PROMPT:
In the listing that follows, count every line holding the word "AssertionError" and give only the count.

RECORD SET:
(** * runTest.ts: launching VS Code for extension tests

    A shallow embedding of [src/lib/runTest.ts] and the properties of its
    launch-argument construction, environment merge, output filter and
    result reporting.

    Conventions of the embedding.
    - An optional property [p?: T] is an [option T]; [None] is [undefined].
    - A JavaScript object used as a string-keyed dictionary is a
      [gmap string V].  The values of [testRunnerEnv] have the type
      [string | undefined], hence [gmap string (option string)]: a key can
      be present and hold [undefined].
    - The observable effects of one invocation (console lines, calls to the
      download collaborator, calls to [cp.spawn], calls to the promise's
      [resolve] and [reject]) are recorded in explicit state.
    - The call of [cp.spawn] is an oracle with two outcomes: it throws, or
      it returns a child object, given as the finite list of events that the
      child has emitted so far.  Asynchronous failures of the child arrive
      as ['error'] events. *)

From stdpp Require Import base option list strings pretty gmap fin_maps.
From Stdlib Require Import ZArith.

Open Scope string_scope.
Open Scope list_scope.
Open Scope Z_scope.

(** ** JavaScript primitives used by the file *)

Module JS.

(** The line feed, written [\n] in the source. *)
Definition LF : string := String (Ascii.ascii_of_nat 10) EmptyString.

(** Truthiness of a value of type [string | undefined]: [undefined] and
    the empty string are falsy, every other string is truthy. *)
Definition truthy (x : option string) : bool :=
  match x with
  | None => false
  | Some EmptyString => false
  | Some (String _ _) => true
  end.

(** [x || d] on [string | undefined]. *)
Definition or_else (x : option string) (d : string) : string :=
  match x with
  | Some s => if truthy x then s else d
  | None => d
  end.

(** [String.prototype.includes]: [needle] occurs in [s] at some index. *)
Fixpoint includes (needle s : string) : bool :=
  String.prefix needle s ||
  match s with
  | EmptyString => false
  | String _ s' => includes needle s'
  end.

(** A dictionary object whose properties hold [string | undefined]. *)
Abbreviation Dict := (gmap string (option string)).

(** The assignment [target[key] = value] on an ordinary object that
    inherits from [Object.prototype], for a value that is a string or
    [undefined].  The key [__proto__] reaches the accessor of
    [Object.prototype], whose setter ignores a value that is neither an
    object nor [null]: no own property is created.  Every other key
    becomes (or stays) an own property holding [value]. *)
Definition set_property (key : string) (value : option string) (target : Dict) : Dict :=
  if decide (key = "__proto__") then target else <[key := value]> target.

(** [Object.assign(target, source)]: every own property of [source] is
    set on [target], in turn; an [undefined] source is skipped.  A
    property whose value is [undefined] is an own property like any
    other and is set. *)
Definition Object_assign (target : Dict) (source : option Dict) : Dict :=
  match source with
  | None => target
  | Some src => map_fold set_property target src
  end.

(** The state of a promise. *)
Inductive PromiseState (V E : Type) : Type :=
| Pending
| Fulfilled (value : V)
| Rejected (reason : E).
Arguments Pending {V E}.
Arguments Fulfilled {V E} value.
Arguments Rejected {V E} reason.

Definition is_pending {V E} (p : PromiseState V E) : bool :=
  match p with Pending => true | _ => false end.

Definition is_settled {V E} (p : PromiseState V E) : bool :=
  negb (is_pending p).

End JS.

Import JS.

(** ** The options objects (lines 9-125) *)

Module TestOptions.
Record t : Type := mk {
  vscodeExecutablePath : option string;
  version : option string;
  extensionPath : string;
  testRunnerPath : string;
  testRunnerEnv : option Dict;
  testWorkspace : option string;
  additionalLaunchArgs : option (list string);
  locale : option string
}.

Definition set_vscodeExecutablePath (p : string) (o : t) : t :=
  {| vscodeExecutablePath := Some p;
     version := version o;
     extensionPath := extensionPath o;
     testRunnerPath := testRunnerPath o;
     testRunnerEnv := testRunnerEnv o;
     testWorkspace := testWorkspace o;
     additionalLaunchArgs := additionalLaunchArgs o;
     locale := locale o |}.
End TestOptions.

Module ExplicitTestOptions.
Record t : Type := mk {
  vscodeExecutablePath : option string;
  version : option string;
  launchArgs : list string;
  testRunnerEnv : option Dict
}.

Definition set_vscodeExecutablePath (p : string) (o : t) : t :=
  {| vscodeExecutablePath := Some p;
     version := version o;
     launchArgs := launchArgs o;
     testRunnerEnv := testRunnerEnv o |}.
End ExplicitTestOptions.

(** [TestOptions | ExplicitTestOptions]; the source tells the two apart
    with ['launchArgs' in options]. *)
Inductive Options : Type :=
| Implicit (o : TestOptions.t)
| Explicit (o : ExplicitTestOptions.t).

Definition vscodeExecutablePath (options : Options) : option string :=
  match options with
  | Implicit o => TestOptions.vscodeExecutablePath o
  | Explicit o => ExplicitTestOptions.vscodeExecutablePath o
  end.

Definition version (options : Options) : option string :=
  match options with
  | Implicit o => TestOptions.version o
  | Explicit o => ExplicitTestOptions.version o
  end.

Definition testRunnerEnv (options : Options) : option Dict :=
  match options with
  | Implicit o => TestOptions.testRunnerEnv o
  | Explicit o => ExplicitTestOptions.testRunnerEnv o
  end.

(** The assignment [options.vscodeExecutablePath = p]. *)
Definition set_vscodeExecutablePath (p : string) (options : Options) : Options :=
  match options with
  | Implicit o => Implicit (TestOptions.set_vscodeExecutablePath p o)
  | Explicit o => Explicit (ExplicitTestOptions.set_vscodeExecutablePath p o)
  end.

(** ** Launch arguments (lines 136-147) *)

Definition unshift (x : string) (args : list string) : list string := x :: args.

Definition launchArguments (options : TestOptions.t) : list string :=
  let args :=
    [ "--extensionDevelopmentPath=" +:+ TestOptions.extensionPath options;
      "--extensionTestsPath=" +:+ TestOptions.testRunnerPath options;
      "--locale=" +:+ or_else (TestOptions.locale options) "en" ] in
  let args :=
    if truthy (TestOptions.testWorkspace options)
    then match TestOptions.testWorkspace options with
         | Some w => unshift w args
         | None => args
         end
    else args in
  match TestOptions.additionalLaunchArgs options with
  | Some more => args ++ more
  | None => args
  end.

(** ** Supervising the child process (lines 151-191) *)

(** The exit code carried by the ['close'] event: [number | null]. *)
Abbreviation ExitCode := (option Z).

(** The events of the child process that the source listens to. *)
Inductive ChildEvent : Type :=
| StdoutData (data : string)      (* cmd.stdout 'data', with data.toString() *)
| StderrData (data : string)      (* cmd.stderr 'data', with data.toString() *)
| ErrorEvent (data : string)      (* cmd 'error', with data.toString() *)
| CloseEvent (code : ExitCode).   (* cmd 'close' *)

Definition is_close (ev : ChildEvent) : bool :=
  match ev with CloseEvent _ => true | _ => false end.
...
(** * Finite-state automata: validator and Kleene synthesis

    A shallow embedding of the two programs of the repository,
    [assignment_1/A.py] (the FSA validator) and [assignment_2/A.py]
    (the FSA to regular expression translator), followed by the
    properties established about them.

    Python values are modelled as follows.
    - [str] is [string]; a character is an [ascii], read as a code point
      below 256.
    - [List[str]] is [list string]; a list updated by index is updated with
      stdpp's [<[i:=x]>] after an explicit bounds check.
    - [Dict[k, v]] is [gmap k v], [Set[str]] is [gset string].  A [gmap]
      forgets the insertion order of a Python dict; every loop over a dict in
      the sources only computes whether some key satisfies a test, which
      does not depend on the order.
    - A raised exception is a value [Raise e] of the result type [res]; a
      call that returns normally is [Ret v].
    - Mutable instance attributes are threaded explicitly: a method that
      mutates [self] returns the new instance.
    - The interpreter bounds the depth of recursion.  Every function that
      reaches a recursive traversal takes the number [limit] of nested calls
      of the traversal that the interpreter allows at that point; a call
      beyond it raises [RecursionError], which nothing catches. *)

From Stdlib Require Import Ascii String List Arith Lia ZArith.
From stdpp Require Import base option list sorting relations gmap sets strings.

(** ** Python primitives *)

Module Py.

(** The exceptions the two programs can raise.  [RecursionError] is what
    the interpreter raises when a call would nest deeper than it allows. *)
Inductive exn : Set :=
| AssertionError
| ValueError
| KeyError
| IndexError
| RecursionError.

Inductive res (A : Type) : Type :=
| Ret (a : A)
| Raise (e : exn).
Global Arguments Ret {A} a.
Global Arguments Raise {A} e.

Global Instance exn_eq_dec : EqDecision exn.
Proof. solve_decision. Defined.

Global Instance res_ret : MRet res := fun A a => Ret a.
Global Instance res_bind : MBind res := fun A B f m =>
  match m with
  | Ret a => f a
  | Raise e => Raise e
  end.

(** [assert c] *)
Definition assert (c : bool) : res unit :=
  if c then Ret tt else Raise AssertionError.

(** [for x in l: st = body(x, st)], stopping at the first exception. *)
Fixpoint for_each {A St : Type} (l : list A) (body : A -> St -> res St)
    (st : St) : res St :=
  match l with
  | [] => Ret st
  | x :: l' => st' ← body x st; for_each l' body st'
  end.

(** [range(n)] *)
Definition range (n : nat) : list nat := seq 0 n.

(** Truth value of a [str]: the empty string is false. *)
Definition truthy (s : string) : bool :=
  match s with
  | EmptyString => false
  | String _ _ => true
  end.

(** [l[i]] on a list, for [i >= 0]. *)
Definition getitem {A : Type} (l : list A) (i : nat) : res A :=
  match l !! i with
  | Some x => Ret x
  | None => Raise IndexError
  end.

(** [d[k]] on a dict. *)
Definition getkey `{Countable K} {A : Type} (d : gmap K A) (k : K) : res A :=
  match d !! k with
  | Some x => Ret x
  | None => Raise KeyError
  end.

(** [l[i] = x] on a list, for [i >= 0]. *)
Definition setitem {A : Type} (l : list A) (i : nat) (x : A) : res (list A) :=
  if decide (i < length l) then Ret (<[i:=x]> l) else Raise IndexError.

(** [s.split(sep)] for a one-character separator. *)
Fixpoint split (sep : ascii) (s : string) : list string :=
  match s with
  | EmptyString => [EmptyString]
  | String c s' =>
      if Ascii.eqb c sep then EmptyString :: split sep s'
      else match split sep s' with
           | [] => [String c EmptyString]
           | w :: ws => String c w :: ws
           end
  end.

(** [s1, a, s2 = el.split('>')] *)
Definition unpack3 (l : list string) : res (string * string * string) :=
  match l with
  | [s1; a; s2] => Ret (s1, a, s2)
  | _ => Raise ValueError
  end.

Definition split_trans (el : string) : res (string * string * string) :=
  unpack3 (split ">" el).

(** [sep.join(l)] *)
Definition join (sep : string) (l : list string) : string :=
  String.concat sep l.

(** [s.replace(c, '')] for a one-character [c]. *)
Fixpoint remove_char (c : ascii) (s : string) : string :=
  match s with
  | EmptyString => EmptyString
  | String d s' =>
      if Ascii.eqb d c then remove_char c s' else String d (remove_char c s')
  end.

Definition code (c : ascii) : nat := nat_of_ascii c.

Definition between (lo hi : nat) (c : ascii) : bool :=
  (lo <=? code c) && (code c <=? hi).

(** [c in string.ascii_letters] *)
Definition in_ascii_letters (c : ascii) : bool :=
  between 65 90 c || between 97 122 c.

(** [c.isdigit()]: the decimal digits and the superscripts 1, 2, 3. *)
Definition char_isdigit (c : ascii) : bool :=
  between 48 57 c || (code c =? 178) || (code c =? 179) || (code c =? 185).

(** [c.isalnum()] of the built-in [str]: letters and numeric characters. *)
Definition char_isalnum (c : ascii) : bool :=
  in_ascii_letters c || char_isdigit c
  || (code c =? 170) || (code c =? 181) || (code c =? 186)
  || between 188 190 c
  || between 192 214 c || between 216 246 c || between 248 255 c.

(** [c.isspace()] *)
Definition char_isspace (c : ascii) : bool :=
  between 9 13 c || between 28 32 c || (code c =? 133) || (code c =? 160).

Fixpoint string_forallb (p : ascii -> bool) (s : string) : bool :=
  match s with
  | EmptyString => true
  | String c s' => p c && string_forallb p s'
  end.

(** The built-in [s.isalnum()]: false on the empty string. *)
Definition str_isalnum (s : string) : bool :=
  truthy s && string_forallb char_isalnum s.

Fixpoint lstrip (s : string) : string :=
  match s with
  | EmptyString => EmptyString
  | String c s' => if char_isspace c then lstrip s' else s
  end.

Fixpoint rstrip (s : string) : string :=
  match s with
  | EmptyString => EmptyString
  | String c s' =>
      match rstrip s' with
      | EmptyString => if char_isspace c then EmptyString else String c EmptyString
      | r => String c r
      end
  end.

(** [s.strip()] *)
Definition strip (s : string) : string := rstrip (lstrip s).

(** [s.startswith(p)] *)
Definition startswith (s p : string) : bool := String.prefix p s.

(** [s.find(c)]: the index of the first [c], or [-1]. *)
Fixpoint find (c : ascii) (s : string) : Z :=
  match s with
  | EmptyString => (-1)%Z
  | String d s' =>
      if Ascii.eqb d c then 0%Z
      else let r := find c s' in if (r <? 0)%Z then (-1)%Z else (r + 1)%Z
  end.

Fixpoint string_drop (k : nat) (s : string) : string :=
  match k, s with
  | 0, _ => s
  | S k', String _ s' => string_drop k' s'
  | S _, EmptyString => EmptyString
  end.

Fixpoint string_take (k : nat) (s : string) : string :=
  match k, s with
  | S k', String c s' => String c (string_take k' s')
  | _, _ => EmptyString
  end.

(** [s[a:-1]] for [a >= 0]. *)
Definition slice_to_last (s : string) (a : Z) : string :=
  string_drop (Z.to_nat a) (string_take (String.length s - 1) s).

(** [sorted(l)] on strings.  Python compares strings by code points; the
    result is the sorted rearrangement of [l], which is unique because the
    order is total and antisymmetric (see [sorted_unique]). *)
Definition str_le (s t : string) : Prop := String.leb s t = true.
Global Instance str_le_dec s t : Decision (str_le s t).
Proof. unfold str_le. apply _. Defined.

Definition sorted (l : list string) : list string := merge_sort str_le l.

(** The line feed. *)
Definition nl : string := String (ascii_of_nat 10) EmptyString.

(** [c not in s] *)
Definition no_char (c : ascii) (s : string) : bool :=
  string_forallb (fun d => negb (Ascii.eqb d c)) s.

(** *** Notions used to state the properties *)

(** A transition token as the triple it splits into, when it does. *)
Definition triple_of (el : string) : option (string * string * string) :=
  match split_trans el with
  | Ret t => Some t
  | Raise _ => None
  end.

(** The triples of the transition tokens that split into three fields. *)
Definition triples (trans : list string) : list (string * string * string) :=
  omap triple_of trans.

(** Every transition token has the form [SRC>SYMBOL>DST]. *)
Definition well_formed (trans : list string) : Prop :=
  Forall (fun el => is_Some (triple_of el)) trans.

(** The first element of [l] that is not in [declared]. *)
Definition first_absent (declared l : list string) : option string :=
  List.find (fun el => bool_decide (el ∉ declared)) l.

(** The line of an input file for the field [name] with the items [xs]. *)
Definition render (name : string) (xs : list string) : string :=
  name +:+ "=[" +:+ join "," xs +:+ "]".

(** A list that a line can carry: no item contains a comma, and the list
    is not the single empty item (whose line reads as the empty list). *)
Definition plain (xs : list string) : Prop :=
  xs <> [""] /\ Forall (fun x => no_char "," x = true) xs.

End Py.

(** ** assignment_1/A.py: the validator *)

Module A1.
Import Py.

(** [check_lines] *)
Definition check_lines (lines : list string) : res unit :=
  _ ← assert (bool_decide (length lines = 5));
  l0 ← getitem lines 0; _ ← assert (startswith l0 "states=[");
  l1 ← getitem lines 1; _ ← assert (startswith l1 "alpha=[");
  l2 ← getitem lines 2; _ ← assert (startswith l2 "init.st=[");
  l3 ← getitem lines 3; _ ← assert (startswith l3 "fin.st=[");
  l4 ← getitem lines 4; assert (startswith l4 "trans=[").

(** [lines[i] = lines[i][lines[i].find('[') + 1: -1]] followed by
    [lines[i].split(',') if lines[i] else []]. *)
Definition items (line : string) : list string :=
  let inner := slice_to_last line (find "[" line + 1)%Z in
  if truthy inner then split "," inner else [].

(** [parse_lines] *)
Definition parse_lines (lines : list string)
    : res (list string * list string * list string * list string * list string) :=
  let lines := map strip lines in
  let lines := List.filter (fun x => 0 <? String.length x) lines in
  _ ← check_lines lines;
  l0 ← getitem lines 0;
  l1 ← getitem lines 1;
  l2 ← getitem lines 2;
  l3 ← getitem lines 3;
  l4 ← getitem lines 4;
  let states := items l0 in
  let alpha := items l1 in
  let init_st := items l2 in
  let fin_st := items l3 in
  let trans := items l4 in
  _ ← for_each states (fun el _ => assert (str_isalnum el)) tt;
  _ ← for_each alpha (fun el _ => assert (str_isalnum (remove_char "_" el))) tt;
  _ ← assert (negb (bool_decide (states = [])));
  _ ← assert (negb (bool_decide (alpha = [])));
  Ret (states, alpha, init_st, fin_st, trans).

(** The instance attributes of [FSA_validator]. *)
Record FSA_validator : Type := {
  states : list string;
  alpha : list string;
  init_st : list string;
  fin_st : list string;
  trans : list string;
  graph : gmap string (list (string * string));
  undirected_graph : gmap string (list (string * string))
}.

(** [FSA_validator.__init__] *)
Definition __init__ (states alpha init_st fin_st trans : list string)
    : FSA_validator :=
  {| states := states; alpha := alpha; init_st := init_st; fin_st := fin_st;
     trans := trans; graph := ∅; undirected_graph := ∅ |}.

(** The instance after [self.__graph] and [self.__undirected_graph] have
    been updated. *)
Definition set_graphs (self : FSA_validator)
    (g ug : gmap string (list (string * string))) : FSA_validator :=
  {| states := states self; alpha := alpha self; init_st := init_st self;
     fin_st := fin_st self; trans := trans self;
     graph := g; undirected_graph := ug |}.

ANSWER SPACE:
2